In your reply, reproduce the lines from the first one below to the line containing "- A JavaScript", inclusive, exactly as they stand.

** INFORMATION GIVEN follows **

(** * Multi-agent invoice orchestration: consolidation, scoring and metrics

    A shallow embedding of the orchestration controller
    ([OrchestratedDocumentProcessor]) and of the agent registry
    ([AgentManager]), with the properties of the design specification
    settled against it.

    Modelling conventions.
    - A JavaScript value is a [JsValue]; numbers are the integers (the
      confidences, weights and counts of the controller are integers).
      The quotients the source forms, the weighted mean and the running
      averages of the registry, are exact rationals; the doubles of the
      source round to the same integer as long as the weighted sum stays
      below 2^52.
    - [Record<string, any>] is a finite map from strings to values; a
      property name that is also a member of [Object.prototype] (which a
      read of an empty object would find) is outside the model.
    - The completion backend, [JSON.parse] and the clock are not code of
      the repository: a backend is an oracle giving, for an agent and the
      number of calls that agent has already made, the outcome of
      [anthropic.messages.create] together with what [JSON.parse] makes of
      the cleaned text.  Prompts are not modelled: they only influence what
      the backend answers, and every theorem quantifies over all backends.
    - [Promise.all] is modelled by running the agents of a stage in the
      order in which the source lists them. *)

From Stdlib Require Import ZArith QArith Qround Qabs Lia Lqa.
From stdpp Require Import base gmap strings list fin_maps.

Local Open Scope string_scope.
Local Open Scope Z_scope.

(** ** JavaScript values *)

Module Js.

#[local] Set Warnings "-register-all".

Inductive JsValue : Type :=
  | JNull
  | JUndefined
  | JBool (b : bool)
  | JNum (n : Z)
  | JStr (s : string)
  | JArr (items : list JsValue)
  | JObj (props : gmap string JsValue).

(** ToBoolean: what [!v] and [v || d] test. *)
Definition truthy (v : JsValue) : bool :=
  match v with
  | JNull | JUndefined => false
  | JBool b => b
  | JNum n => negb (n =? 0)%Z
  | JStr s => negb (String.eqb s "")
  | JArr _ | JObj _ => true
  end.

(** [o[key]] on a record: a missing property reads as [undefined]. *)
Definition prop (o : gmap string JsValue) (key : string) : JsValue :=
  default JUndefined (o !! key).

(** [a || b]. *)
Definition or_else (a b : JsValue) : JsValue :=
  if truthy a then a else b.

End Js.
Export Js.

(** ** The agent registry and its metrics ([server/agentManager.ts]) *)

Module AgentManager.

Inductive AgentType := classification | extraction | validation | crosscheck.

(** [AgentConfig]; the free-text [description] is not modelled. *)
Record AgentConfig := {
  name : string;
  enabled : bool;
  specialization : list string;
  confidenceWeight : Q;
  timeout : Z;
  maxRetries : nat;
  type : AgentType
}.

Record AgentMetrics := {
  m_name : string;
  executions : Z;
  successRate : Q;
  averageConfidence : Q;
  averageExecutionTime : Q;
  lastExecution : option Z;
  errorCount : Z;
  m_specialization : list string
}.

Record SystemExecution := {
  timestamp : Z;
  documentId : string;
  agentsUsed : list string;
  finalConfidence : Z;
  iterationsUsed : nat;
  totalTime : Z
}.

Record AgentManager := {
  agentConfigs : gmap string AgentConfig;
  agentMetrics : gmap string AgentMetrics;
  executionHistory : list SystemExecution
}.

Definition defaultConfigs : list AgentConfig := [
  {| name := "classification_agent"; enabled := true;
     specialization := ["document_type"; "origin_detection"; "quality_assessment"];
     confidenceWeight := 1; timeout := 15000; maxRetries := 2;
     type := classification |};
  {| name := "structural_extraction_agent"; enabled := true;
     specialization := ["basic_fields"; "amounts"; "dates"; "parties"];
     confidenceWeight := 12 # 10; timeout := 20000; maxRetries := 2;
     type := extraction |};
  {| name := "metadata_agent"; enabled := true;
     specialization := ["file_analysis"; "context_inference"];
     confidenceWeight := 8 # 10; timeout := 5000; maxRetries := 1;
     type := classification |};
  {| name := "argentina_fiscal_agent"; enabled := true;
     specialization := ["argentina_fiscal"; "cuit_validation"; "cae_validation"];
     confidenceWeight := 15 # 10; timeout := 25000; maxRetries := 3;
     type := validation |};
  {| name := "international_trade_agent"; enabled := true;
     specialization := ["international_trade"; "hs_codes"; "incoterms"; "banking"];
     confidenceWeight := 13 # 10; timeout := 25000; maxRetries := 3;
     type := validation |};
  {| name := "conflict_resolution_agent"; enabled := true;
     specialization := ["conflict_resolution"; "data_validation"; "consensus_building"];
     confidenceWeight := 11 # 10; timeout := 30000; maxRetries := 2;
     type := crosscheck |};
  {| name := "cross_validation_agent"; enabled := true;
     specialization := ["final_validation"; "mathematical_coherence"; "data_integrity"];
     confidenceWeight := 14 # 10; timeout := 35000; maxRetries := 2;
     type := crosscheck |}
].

** End of INFORMATION GIVEN **

TASK RESPONSE
(** * Multi-agent invoice orchestration: consolidation, scoring and metrics

    A shallow embedding of the orchestration controller
    ([OrchestratedDocumentProcessor]) and of the agent registry
    ([AgentManager]), with the properties of the design specification
    settled against it.

    Modelling conventions.
    - A JavaScript value is a [JsValue]; numbers are the integers (the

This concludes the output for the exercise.